As reported earlier this week in this blog, small business lending could be down due to SMB owners using personal lines of credit for necessary expenditures. That could also explain a recent report that suggests while late payments are down, credit card debt is on the rise.
According to the Associated Press, the average credit card borrower debt rose 6 percent last quarter from the second quarter of 2011. This could be seen as a positive sign for the economy, as consumer confidence could be growing and, given the fact that many small businesses are turning to personal lines of credit, SMB spending could also be on the rise.
Additional signs for optimism include the fact that overdue payments are on the decline. According to the AP, the rate of payments at least 90 days overdue last quarter was 0.63 percent. This is the lowest it has been since hitting 0.61 percent in 1994.
During the recession, highlighted by the financial crisis of 2008, small businesses found themselves strapped for cash and spending decreased. Rather than increasing their debt, these companies opted to preserve their credit, focus on paying off loans and stay afloat by cutting costs. However, businesses can only survive for so long on this platform. Companies need money to grow and to innovate, and if manageable debt is increasing, that is a good sign for the immediate future.

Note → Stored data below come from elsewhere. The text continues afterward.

Definition require_current_or_advanced_stop (previous actual : StopToken)
    : result unit SoftwareBreakpointError :=
  if bool_decide (actual = previous) then Ok tt else require_advanced_stop previous actual.

Definition allocate_operation_id : breakpoint_op Z :=
  let! value := sread (λ m, ok_or (bm_next_operation_id m) SBE.OperationIdExhausted) in
  do! supd (bm_set_next (checked_add u64_max value 1)) in
  sret value.

Definition poison {A} (rejection : SoftwareBreakpointAcknowledgementRejection)
    (received : SoftwareBreakpointAcknowledgement) : breakpoint_op A :=
  let! cleanup := sget current_cleanup_evidence in
  do! supd (bm_set_poison (Some (mkPoisonEvidence rejection received cleanup))) in
  serr (SBE.AcknowledgementRejected rejection).

(** ** Planning *)

Definition plan_arm (stop_token : StopToken) (breakpoint : BreakpointSpec) (original_byte : Z)
    (persistence : BreakpointPersistence) : breakpoint_op SoftwareBreakpointActionPlan :=
  do! sread (require_ready stop_token) in
  do! slift (fail_if (negb (bool_decide (bp_kind breakpoint = Software)))
               SBE.NotSoftwareBreakpoint) in
  do! slift (map_err SBE.InvalidBreakpointSpec (breakpoint_validate breakpoint)) in
  do! slift (fail_if (original_byte =? INT3_OPCODE) SBE.OriginalByteIsInt3) in
  do! sread (λ m, fail_if (bool_decide (is_Some (bm_breakpoints m !! bp_id breakpoint)))
                    (SBE.DuplicateBreakpointId (bp_id breakpoint))) in
  do! sread (λ m, fail_if
                    (existsb (λ entry, bp_address (en_breakpoint entry) =? bp_address breakpoint)
                       (btree_values (bm_breakpoints m)))
                    (SBE.DuplicateAddress (bp_address breakpoint))) in
  do! sread (λ m, fail_if (bm_capacity m <=? bm_len m) (SBE.CapacityExceeded (bm_capacity m))) in
  let! operation_id := allocate_operation_id in
  let! session_id := sget bm_session_id in
  let bytes := mkBytePlan operation_id session_id stop_token breakpoint original_byte INT3_OPCODE in
  let plan := SBP.Arm bytes in
  let entry := mkBreakpointEntry breakpoint original_byte persistence Armed stop_token None None in
  do! supd (bm_set_pending (Some (mkPendingOperation plan (PendingArm entry)))) in
  sret plan.

Definition plan_restore_after_hit (breakpoint_id : Z) (hit_stop_token : StopToken)
    : breakpoint_op SoftwareBreakpointActionPlan :=
  do! sread (require_ready hit_stop_token) in
  let! entry := sread (require_breakpoint breakpoint_id) in
  do! slift (require_phase entry RestoreAction Armed) in
  do! slift (require_advanced_stop (en_acknowledged_byte_stop_token entry) hit_stop_token) in
  let! operation_id := allocate_operation_id in
  let! session_id := sget bm_session_id in
  let plan := SBP.Restore (mkBytePlan operation_id session_id hit_stop_token
                             (en_breakpoint entry) INT3_OPCODE (en_original_byte entry)) in
  do! supd (bm_set_pending (Some (mkPendingOperation plan (PendingRestore breakpoint_id)))) in
  sret plan.

Definition plan_rearm_after_single_step (breakpoint_id : Z)
    : breakpoint_op SoftwareBreakpointActionPlan :=
  do! sread require_healthy_and_idle in
  let! entry := sread (require_breakpoint breakpoint_id) in
  do! slift (require_phase entry RearmAction ReadyToRearm) in
  let! stepped_stop_token := slift (expect_some (en_single_step_stop_token entry)
    "ready-to-rearm state retains its correlated stop token") in
  let! operation_id := allocate_operation_id in
  let! session_id := sget bm_session_id in
  let plan := SBP.Rearm (mkBytePlan operation_id session_id stepped_stop_token
                           (en_breakpoint entry) (en_original_byte entry) INT3_OPCODE) in
  do! supd (bm_set_pending (Some (mkPendingOperation plan (PendingRearm breakpoint_id)))) in
  sret plan.

Definition plan_remove (breakpoint_id : Z) (stop_token : StopToken)
    : breakpoint_op SoftwareBreakpointActionPlan :=
  do! sread (require_ready stop_token) in
  let! entry := sread (require_breakpoint breakpoint_id) in
  do! slift (require_phase entry RemoveAction Armed) in
  do! slift (require_current_or_advanced_stop (en_acknowledged_byte_stop_token entry)
               stop_token) in
  let! operation_id := allocate_operation_id in
  let! session_id := sget bm_session_id in
  let plan := SBP.Remove (mkBytePlan operation_id session_id stop_token
                            (en_breakpoint entry) INT3_OPCODE (en_original_byte entry)) in
  do! supd (bm_set_pending (Some (mkPendingOperation plan (PendingRemove breakpoint_id)))) in
  sret plan.

(** ** Acknowledging *)

(** The later-stop correlation of a persistent breakpoint.  The source only
    looks at the [StopTokenDidNotAdvance] error of [require_advanced_stop],
    the one error it has. *)
Definition acknowledge_single_step (ack : SoftwareBreakpointSingleStepAcknowledgement)
    : breakpoint_op unit :=
  let received := SingleStepAck ack in
  do! sread (λ m, fail_if (is_poisoned m) SBE.Poisoned) in
  let! m := sget id in
  if bool_decide (is_Some (bm_pending m)) then poison SBJ.PayloadMismatch received
  else if negb (ss_session_id ack =? bm_session_id m)
  then poison (SBJ.WrongSession (bm_session_id m) (ss_session_id ack)) received
  else if negb (st_session_id (stop_state (ss_stepped_stop_token ack)) =? bm_session_id m)
  then poison (SBJ.WrongSession (bm_session_id m)
                 (st_session_id (stop_state (ss_stepped_stop_token ack)))) received
  else match bm_breakpoints m !! ss_breakpoint_id ack with
  | None => poison SBJ.PayloadMismatch received
  | Some entry =>
      if bool_decide (en_phase entry = ReadyToRearm)
         && bool_decide (en_restore_operation_id entry = Some (ss_restore_operation_id ack))
         && bool_decide (en_acknowledged_byte_stop_token entry = ss_hit_stop_token ack)
         && bool_decide (en_single_step_stop_token entry = Some (ss_stepped_stop_token ack))
      then poison (SBJ.Duplicate (ss_restore_operation_id ack)) received
      else if negb (bool_decide (en_phase entry = AwaitingSingleStep))
         || negb (bool_decide (en_restore_operation_id entry = Some (ss_restore_operation_id ack)))
      then poison SBJ.PayloadMismatch received
      else if negb (bool_decide (en_acknowledged_byte_stop_token entry = ss_hit_stop_token ack))
      then poison (SBJ.WrongStopToken (en_acknowledged_byte_stop_token entry)
                     (ss_hit_stop_token ack)) received
      else match require_advanced_stop (ss_hit_stop_token ack) (ss_stepped_stop_token ack) with
      | Err (SBE.StopTokenDidNotAdvance _ _) =>
          poison (SBJ.WrongStopToken (ss_hit_stop_token ack) (ss_stepped_stop_token ack)) received
      | _ =>
          let! entry := sread (λ m, expect_some (bm_breakpoints m !! ss_breakpoint_id ack)
            "validated single-step acknowledgement retains its breakpoint") in
          supd (λ m, bm_set_breakpoints
            (<[ss_breakpoint_id ack :=
               mkBreakpointEntry (en_breakpoint entry) (en_original_byte entry)
                 (en_persistence entry) ReadyToRearm (en_acknowledged_byte_stop_token entry)
                 (en_restore_operation_id entry) (Some (ss_stepped_stop_token ack))]>
              (bm_breakpoints m)) m)
      end
  end.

However, some suggest that banks may be falling back into old habits by making similar mistakes. Ezra Becker, VP at TransUntion's financial services business unit, told the AP that non-prime borrowers are receiving inappropriate lines of credit, as they did in the early 2000s, and that history could repeat itself again.

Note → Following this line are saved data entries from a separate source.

Definition discard {S E A} (c : smonad S E A) : smonad S E unit := do! c in sret tt.

Definition breakpoint_exec (c : breakpoint_call) : breakpoint_op unit :=
  match c with
  | PlanArm stop spec original p => discard (plan_arm stop spec original p)
  | PlanRestore id stop => discard (plan_restore_after_hit id stop)
  | PlanRearm id => discard (plan_rearm_after_single_step id)
  | PlanRemove id stop => discard (plan_remove id stop)
  | AckSuccess ack => discard (acknowledge_success ack)
  | AckSingleStep ack => acknowledge_single_step ack
  end.

Definition breakpoint_run (cs : list breakpoint_call) (m : SoftwareBreakpointStateMachine)
    : SoftwareBreakpointStateMachine :=
  foldl (λ m c, (breakpoint_exec c m).2) m cs.

(** The report of a backend that performed exactly the plan. *)
Definition ack_of (p : SoftwareBreakpointActionPlan) : SoftwareBreakpointActionAcknowledgement :=
  let b := plan_bytes p in
  mkActionAck (plan_action p) (byp_operation_id b) (byp_session_id b) (byp_stop_token b)
    (byp_breakpoint b) (byp_expected_byte b) (byp_replacement_byte b).

(** ** Invariant *)

Definition later_stop (a b : StopToken) : Prop :=
  st_generation (stop_state a) < st_generation (stop_state b) ∧ stop_id a < stop_id b.

Definition of_session (sid : Z) (t : StopToken) : Prop := st_session_id (stop_state t) = sid.

Definition entry_phase_ok (sid : Z) (e : BreakpointEntry) : Prop :=
  match en_phase e with
  | Armed => en_restore_operation_id e = None ∧ en_single_step_stop_token e = None
  | AwaitingSingleStep =>
      en_persistence e = Persistent ∧ is_Some (en_restore_operation_id e)
      ∧ en_single_step_stop_token e = None
  | ReadyToRearm =>
      en_persistence e = Persistent ∧ is_Some (en_restore_operation_id e)
      ∧ ∃ t, en_single_step_stop_token e = Some t ∧ of_session sid t
             ∧ later_stop (en_acknowledged_byte_stop_token e) t
  end.

Record entry_ok (sid id : Z) (e : BreakpointEntry) : Prop := {
  eo_id : bp_id (en_breakpoint e) = id;
  eo_kind : bp_kind (en_breakpoint e) = Software;
  eo_valid : breakpoint_validate (en_breakpoint e) = Ok tt;
  eo_original : en_original_byte e ≠ INT3_OPCODE;
  eo_session : of_session sid (en_acknowledged_byte_stop_token e);
  eo_phase : entry_phase_ok sid e
}.

Definition address_of (e : BreakpointEntry) : Z := bp_address (en_breakpoint e).

(** The byte operation on a retained breakpoint that is in phase [ph]. *)
Definition plans_entry (table : gmap Z BreakpointEntry) (b : SoftwareBreakpointBytePlan) (id : Z)
    (ph : SoftwareBreakpointPhase) (old new : BreakpointEntry → Z) : Prop :=
  ∃ e, table !! id = Some e ∧ en_phase e = ph ∧ byp_breakpoint b = en_breakpoint e
       ∧ byp_expected_byte b = old e ∧ byp_replacement_byte b = new e.

Definition int3 (_ : BreakpointEntry) : Z := INT3_OPCODE.

Definition transition_ok (m : SoftwareBreakpointStateMachine) (p : PendingOperation) : Prop :=
  let table := bm_breakpoints m in
  match pn_plan p, pn_transition p with
  | SBP.Arm b, PendingArm e =>
      entry_ok (bm_session_id m) (bp_id (en_breakpoint e)) e ∧ en_phase e = Armed
      ∧ byp_breakpoint b = en_breakpoint e ∧ byp_expected_byte b = en_original_byte e
      ∧ byp_replacement_byte b = INT3_OPCODE
      ∧ table !! bp_id (en_breakpoint e) = None
      ∧ (∀ i e', table !! i = Some e' → address_of e' ≠ address_of e)
      ∧ bm_len m < bm_capacity m
  | SBP.Restore b, PendingRestore id => plans_entry table b id Armed int3 en_original_byte
  | SBP.Rearm b, PendingRearm id => plans_entry table b id ReadyToRearm en_original_byte int3
  | SBP.Remove b, PendingRemove id => plans_entry table b id Armed int3 en_original_byte
  | _, _ => False
  end.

"The credit pie is bigger and non-prime consumers are getting a bigger slice of that pie," Becker said.
Either way, merchants must be prepared for increased business spending. Regardless of the financial responsibility of those receiving increased credit lines, statistics show that buyers are being more responsible with their credit and expect efficient payment processing in order to keep up improving credit scores. Working with a B2B payments consultant can allow merchants to gain the tools needed for fast and easy processing.